Extracted data entries
■ ■ ■

(** ** [recv] returns *)

Lemma recv_live_returns fuel shutdown sent live sub :
  (length sent - lv_next live < fuel)%nat ->
  exists p sub', recv_live fuel shutdown sent live sub = Some (p, sub')
    /\ match p with
       | Ready (Err Closed) => sub_state sub' = StateClosed
       | Ready _ => exists live', sub_state sub' = Live live' /\ lv_pattern live' = lv_pattern live
                      /\ lv_fence live' = lv_fence live /\ (lv_next live < lv_next live' <= length sent)%nat
       | Pending live' => sub_state sub' = StateClosed /\ (length sent <= lv_next live')%nat
       | Panic _ => False
       end.
Proof.
  revert live. induction fuel as [|fuel IH]; intros live Hfuel; [lia|]. cbn [recv_live].
  destruct shutdown; [by do 2 eexists|].
  destruct (decide (length sent <= lv_next live)%nat) as [Hle|Hgt].
  { rewrite rx_empty by done. by do 2 eexists. }
  destruct (decide (length sent <= lv_next live + capacity)%nat) as [Hcap|Hlag].
  - destruct (lookup_lt_is_Some_2 sent (lv_next live)) as [change Hat]; [lia|].
    rewrite (rx_in_order _ _ _ Hat Hcap). cbn [lv_fence lv_pattern].
    destruct (live_change_action _ _ change).
    + do 2 eexists. split; [done|]. cbn. eexists. split_and!; try done; cbn; lia.
    + destruct (IH (advance live)) as (p & sub' & Hr & Hp); [cbn; lia|].
      exists p, sub'. split; [exact Hr|]. destruct p as [[e|[| |]]| |]; cbn in *; try done;
        destruct Hp as (live' & ? & ? & ? & ?); exists live'; split_and!; try done; lia.
    + do 2 eexists. split; [done|]. cbn. eexists. split_and!; try done; cbn; lia.
  - destruct (rx_lagged sent (lv_next live)) as (k & -> & Hk); [lia|].
    do 2 eexists. split; [done|]. cbn. eexists. split_and!; try done; cbn; lia.
Qed.

(** A subscription as [recv] leaves it: while replaying it still has the
    shutdown receiver it needs to go live. *)
Definition subscription_ok (sub : EngineSubscription) : Prop :=
  match sub_state sub with Replaying _ _ => sub_pending_shutdown sub = true | _ => True end.

Lemma recv_returns_run shutdown sent sub :
  subscription_ok sub ->
  exists p sub', recv shutdown sent sub = Some (p, sub') /\ subscription_ok sub'
    /\ (forall message, p <> Panic message)
    /\ (sub_state sub = StateClosed -> p = Ready (Err Closed) /\ sub' = sub).
Proof.
  unfold subscription_ok, recv. intros Hok.
  assert (forall live sub, exists p sub', recv_live (S (length sent)) shutdown sent live sub = Some (p, sub')
    /\ match sub_state sub' with Replaying _ _ => sub_pending_shutdown sub' = true | _ => True end
    /\ (forall message, p <> Panic message)) as Hlive.
  { intros live s. destruct (recv_live_returns (S (length sent)) shutdown sent live s) as (p & s' & Hr & Hp); [lia|].
    exists p, s'. split; [done|]. destruct p as [[e|[| |]]| |]; try done;
      (split; [|done]); try (by rewrite Hp); try (by destruct Hp as [-> _]);
      by destruct Hp as (live' & -> & _). }
  destruct (sub_state sub) as [[|it items] live|live|] eqn:Es.
  - rewrite Hok. destruct (Hlive live {| sub_pending_shutdown := false; sub_state := StateClosed |})
      as (p & s' & ? & ? & ?). exists p, s'. naive_solver.
  - do 2 eexists. split; [done|]. cbn. naive_solver.
  - destruct (Hlive live sub) as (p & s' & ? & ? & ?). exists p, s'. naive_solver.
  - do 2 eexists. split; [done|]. rewrite Es. naive_solver.
Qed.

■ ■ ■

How to complete this task >> Among the lines above, repeat exactly those from the line with "match sub_state sub with" to the line with "by destruct Hp as (live'", counting both ends.

Task response >>
  match sub_state sub with Replaying _ _ => sub_pending_shutdown sub = true | _ => True end.

Lemma recv_returns_run shutdown sent sub :
  subscription_ok sub ->
  exists p sub', recv shutdown sent sub = Some (p, sub') /\ subscription_ok sub'
    /\ (forall message, p <> Panic message)
    /\ (sub_state sub = StateClosed -> p = Ready (Err Closed) /\ sub' = sub).
Proof.
  unfold subscription_ok, recv. intros Hok.
  assert (forall live sub, exists p sub', recv_live (S (length sent)) shutdown sent live sub = Some (p, sub')
    /\ match sub_state sub' with Replaying _ _ => sub_pending_shutdown sub' = true | _ => True end
    /\ (forall message, p <> Panic message)) as Hlive.
  { intros live s. destruct (recv_live_returns (S (length sent)) shutdown sent live s) as (p & s' & Hr & Hp); [lia|].
    exists p, s'. split; [done|]. destruct p as [[e|[| |]]| |]; try done;
      (split; [|done]); try (by rewrite Hp); try (by destruct Hp as [-> _]);
      by destruct Hp as (live' & -> & _). }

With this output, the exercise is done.